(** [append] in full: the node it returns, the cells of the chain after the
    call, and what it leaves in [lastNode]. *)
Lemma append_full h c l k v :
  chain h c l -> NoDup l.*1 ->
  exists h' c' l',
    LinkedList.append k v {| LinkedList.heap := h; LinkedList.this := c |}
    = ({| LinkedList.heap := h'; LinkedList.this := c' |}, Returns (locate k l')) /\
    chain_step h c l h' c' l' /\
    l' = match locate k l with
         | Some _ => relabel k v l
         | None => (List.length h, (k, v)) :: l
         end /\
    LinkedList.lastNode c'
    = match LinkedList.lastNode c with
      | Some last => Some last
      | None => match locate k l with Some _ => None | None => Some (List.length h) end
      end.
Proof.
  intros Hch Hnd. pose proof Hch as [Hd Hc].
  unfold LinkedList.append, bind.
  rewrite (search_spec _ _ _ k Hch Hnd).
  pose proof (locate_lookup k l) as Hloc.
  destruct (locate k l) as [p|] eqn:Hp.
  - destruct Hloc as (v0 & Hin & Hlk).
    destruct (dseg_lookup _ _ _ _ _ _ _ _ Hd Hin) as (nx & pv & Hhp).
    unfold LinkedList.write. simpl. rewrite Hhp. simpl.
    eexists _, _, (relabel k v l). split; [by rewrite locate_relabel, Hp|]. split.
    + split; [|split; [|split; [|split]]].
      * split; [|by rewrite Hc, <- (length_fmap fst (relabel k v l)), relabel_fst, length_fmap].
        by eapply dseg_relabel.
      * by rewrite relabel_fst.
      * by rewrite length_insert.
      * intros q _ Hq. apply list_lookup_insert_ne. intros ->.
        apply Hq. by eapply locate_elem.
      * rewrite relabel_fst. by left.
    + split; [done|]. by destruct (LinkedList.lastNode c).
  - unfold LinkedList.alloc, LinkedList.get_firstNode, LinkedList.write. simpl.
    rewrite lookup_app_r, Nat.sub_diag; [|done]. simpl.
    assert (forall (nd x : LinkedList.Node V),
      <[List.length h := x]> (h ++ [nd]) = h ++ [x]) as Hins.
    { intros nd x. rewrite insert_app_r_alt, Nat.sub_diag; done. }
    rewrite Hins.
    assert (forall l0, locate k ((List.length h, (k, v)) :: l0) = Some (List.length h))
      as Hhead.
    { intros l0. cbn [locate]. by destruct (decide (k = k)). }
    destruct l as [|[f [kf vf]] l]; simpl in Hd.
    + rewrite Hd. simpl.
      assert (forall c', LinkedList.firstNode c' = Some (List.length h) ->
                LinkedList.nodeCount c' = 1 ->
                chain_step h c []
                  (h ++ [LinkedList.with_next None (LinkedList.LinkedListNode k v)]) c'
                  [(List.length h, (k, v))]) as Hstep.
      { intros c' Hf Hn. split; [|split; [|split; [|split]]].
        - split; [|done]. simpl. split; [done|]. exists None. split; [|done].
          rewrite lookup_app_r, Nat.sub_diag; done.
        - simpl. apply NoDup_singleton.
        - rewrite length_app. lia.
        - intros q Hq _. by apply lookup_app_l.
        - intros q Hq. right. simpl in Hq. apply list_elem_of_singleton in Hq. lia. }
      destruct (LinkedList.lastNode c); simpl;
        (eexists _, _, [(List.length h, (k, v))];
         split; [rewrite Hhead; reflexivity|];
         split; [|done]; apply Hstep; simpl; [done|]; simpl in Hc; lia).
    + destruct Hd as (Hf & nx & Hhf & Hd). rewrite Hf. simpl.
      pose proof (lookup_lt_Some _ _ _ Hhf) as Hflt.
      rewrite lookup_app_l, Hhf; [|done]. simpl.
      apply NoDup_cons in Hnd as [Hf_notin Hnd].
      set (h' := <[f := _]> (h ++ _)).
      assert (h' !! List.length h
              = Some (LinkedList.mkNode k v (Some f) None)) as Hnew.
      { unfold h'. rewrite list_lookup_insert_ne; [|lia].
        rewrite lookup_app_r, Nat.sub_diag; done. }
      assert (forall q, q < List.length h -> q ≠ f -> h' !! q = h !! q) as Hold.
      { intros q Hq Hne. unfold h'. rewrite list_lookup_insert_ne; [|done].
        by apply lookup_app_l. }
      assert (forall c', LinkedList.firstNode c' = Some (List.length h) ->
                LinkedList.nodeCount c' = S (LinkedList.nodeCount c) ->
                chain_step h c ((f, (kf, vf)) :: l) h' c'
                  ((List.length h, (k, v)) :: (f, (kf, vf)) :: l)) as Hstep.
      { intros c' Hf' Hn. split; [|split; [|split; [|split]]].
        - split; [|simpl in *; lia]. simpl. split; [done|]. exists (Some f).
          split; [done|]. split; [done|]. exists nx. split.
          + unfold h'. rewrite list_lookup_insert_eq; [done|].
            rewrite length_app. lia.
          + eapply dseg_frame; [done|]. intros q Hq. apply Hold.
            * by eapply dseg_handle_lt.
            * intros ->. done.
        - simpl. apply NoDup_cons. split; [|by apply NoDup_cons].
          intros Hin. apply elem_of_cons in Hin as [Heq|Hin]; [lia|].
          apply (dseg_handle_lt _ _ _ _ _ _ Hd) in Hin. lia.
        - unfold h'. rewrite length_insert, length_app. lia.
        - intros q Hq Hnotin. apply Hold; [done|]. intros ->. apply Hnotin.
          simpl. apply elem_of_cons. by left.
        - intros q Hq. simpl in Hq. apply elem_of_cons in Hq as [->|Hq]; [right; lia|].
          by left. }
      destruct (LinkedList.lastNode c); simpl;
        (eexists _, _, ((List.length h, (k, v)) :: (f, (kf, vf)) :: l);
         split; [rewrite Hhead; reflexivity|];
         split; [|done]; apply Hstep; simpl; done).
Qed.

Problem statement:
The data above is to be given again, with every line exact.

Problem solution:
(** [append] in full: the node it returns, the cells of the chain after the
    call, and what it leaves in [lastNode]. *)
Lemma append_full h c l k v :
  chain h c l -> NoDup l.*1 ->
  exists h' c' l',
    LinkedList.append k v {| LinkedList.heap := h; LinkedList.this := c |}
    = ({| LinkedList.heap := h'; LinkedList.this := c' |}, Returns (locate k l')) /\
    chain_step h c l h' c' l' /\
    l' = match locate k l with
         | Some _ => relabel k v l
         | None => (List.length h, (k, v)) :: l
         end /\
    LinkedList.lastNode c'
    = match LinkedList.lastNode c with
      | Some last => Some last
      | None => match locate k l with Some _ => None | None => Some (List.length h) end
      end.
Proof.
  intros Hch Hnd. pose proof Hch as [Hd Hc].
  unfold LinkedList.append, bind.
  rewrite (search_spec _ _ _ k Hch Hnd).
  pose proof (locate_lookup k l) as Hloc.
  destruct (locate k l) as [p|] eqn:Hp.
  - destruct Hloc as (v0 & Hin & Hlk).
    destruct (dseg_lookup _ _ _ _ _ _ _ _ Hd Hin) as (nx & pv & Hhp).
    unfold LinkedList.write. simpl. rewrite Hhp. simpl.
    eexists _, _, (relabel k v l). split; [by rewrite locate_relabel, Hp|]. split.
    + split; [|split; [|split; [|split]]].
      * split; [|by rewrite Hc, <- (length_fmap fst (relabel k v l)), relabel_fst, length_fmap].
        by eapply dseg_relabel.
      * by rewrite relabel_fst.
      * by rewrite length_insert.
      * intros q _ Hq. apply list_lookup_insert_ne. intros ->.
        apply Hq. by eapply locate_elem.
      * rewrite relabel_fst. by left.
    + split; [done|]. by destruct (LinkedList.lastNode c).
  - unfold LinkedList.alloc, LinkedList.get_firstNode, LinkedList.write. simpl.
    rewrite lookup_app_r, Nat.sub_diag; [|done]. simpl.
    assert (forall (nd x : LinkedList.Node V),
      <[List.length h := x]> (h ++ [nd]) = h ++ [x]) as Hins.
    { intros nd x. rewrite insert_app_r_alt, Nat.sub_diag; done. }
    rewrite Hins.
    assert (forall l0, locate k ((List.length h, (k, v)) :: l0) = Some (List.length h))
      as Hhead.
    { intros l0. cbn [locate]. by destruct (decide (k = k)). }
    destruct l as [|[f [kf vf]] l]; simpl in Hd.
    + rewrite Hd. simpl.
      assert (forall c', LinkedList.firstNode c' = Some (List.length h) ->
                LinkedList.nodeCount c' = 1 ->
                chain_step h c []
                  (h ++ [LinkedList.with_next None (LinkedList.LinkedListNode k v)]) c'
                  [(List.length h, (k, v))]) as Hstep.
      { intros c' Hf Hn. split; [|split; [|split; [|split]]].
        - split; [|done]. simpl. split; [done|]. exists None. split; [|done].
          rewrite lookup_app_r, Nat.sub_diag; done.
        - simpl. apply NoDup_singleton.
        - rewrite length_app. lia.
        - intros q Hq _. by apply lookup_app_l.
        - intros q Hq. right. simpl in Hq. apply list_elem_of_singleton in Hq. lia. }
      destruct (LinkedList.lastNode c); simpl;
        (eexists _, _, [(List.length h, (k, v))];
         split; [rewrite Hhead; reflexivity|];
         split; [|done]; apply Hstep; simpl; [done|]; simpl in Hc; lia).
    + destruct Hd as (Hf & nx & Hhf & Hd). rewrite Hf. simpl.
      pose proof (lookup_lt_Some _ _ _ Hhf) as Hflt.
      rewrite lookup_app_l, Hhf; [|done]. simpl.
      apply NoDup_cons in Hnd as [Hf_notin Hnd].
      set (h' := <[f := _]> (h ++ _)).
      assert (h' !! List.length h
              = Some (LinkedList.mkNode k v (Some f) None)) as Hnew.
      { unfold h'. rewrite list_lookup_insert_ne; [|lia].
        rewrite lookup_app_r, Nat.sub_diag; done. }
      assert (forall q, q < List.length h -> q ≠ f -> h' !! q = h !! q) as Hold.
      { intros q Hq Hne. unfold h'. rewrite list_lookup_insert_ne; [|done].
        by apply lookup_app_l. }
      assert (forall c', LinkedList.firstNode c' = Some (List.length h) ->
                LinkedList.nodeCount c' = S (LinkedList.nodeCount c) ->
                chain_step h c ((f, (kf, vf)) :: l) h' c'
                  ((List.length h, (k, v)) :: (f, (kf, vf)) :: l)) as Hstep.
      { intros c' Hf' Hn. split; [|split; [|split; [|split]]].
        - split; [|simpl in *; lia]. simpl. split; [done|]. exists (Some f).
          split; [done|]. split; [done|]. exists nx. split.
          + unfold h'. rewrite list_lookup_insert_eq; [done|].
            rewrite length_app. lia.
          + eapply dseg_frame; [done|]. intros q Hq. apply Hold.
            * by eapply dseg_handle_lt.
            * intros ->. done.
        - simpl. apply NoDup_cons. split; [|by apply NoDup_cons].
          intros Hin. apply elem_of_cons in Hin as [Heq|Hin]; [lia|].
          apply (dseg_handle_lt _ _ _ _ _ _ Hd) in Hin. lia.
        - unfold h'. rewrite length_insert, length_app. lia.
        - intros q Hq Hnotin. apply Hold; [done|]. intros ->. apply Hnotin.
          simpl. apply elem_of_cons. by left.
        - intros q Hq. simpl in Hq. apply elem_of_cons in Hq as [->|Hq]; [right; lia|].
          by left. }
      destruct (LinkedList.lastNode c); simpl;
        (eexists _, _, ((List.length h, (k, v)) :: (f, (kf, vf)) :: l);
         split; [rewrite Hhead; reflexivity|];
         split; [|done]; apply Hstep; simpl; done).
Qed.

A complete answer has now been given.